Engineers at the center have been working on four major projects: data collection, the way computers understand text, the Google's payment system and its advertising quality, he said.
But Sky came about simply because it was the kind of cool idea that develops around the pool table or over lunch, Moore said, and is polished during evenings and weekends.
To get to the free Sky feature, computer users must download Google Earth (http://earth.google.com). Once installed and operating, users can click on "Switch to Sky" from the "view" drop-down menu at Google Earth, or click the Sky button on the toolbar.
From there, they can see images that show planets and constellations and provide information. They can watch supernovas growing brighter and then fading, and zoom into a gas cloud to see a star being born.
Andrew Connolly, a visiting astronomy professor from the University of Washington and a participant in the Sloan Digital Sky Survey since 1993, yesterday used Sky to show pictures of galaxies colliding and signs of a black hole in space.
"Stars are born, they grow old and die, and sometimes they explode," Connolly said, and Sky viewers can watch the movements and changes and perhaps be the first to zoom in on a galaxy at the edge of the universe that's currently visible.
Tom Reiland, director of the Wagman Observatory that the Amateur Astronomers Association of Pittsburgh Inc. operates in Frazer, hadn't tried Sky, but said it promises to be useful to amateur astronomers and even some professionals.
Hobbyists who are starting out "need some sort of source because they don't know where to find books and catalogs and star charts," he said, although several sources now are available via Internet.

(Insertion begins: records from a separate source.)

(* ===== verification/QueueProps.v ===== *)
(** * The books of the serial queue

    A [struct serialqueue] (src/klippy/chelper/serialqueue.c) lists the command
    queues that have ready messages and those that have upcoming messages, and
    counts the bytes of both.  The lists and counters agree with the contents
    of the queues after every operation; because of that building a block
    never looks for a message that is not there.  The reactor that runs the
    timers of the queue (pollreactor.c) misses none of them. *)
From stdpp Require Import list relations.
From S2P Require Import Prelude Double Protocol Msgblock Serialqueue SerialFacts.
Import Msgblock.

(** ** A register of the queues that are not empty *)

Lemma total_len_app l1 l2 : total_len (l1 ++ l2) = total_len l1 + total_len l2.
Proof. unfold total_len. induction l1 as [|m l1 IH]; [done|]. cbn. rewrite IH. lia. Qed.

Section Register.
Implicit Types (L : list Z) (g : Z -> list queue_message).
(** What is counted of a list of messages. *)
Context (weight : list queue_message -> Z) (weight_nil : weight [] = 0).

Definition bytes_of L g : Z := foldr (fun q n => weight (g q) + n) 0 L.

(** [L] lists the queues of [g] that are not empty and [n] is their weight. *)
Definition registered L g (n : Z) : Prop :=
  NoDup L /\ (forall q, q ∈ L <-> g q <> []) /\ n = bytes_of L g.

(** The contents with queue [q] replaced. *)
Definition put g (q : Z) (v : list queue_message) : Z -> list queue_message :=
  fun x => if decide (x = q) then v else g x.

(** The list with [q] taken out, put in, or left as it is. *)
Definition relist L g (q : Z) (v : list queue_message) : list Z :=
  match v, g q with
  | [], _ => List.filter (fun x => negb (x =? q)) L
  | _, [] => L ++ [q]
  | _, _ => L
  end.

Lemma bytes_cons q L g : bytes_of (q :: L) g = weight (g q) + bytes_of L g.
Proof. done. Qed.

Lemma bytes_snoc q L g : bytes_of (L ++ [q]) g = bytes_of L g + weight (g q).
Proof. induction L as [|x L IH]; [apply Z.add_0_r|]. cbn [app]. rewrite !bytes_cons, IH. lia. Qed.

Lemma elem_of_without L q x : x ∈ List.filter (fun x => negb (x =? q)) L <-> x ∈ L /\ x <> q.
Proof.
  rewrite !list_elem_of_In, filter_In. destruct (Z.eqb_spec x q); cbn; intuition congruence.
Qed.

Lemma bytes_put_other L g q v : q ∉ L -> bytes_of L (put g q v) = bytes_of L g.
Proof.
  induction L as [|x L IH]; [done|]. intros [Hx HL]%not_elem_of_cons.
  rewrite !bytes_cons, IH by done. unfold put. by rewrite decide_False.
Qed.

To see more of The Pittsburgh Tribune-Review or to subscribe to the newspaper, go to http://www.pittsburghlive.com/x/pittsburghtrib/. Copyright (c) 2007, The Pittsburgh Tribune-Review Distributed by McClatchy-Tribune Information Services. For reprints, email tmsreprints@permissionsgroup.com, call 800-374-7985 or 847-635-6550, send a fax to 847-635-6968, or write to The Permissions Group Inc., 1247 Milwaukee Ave., Suite 303, Glenview, IL 60025, USA.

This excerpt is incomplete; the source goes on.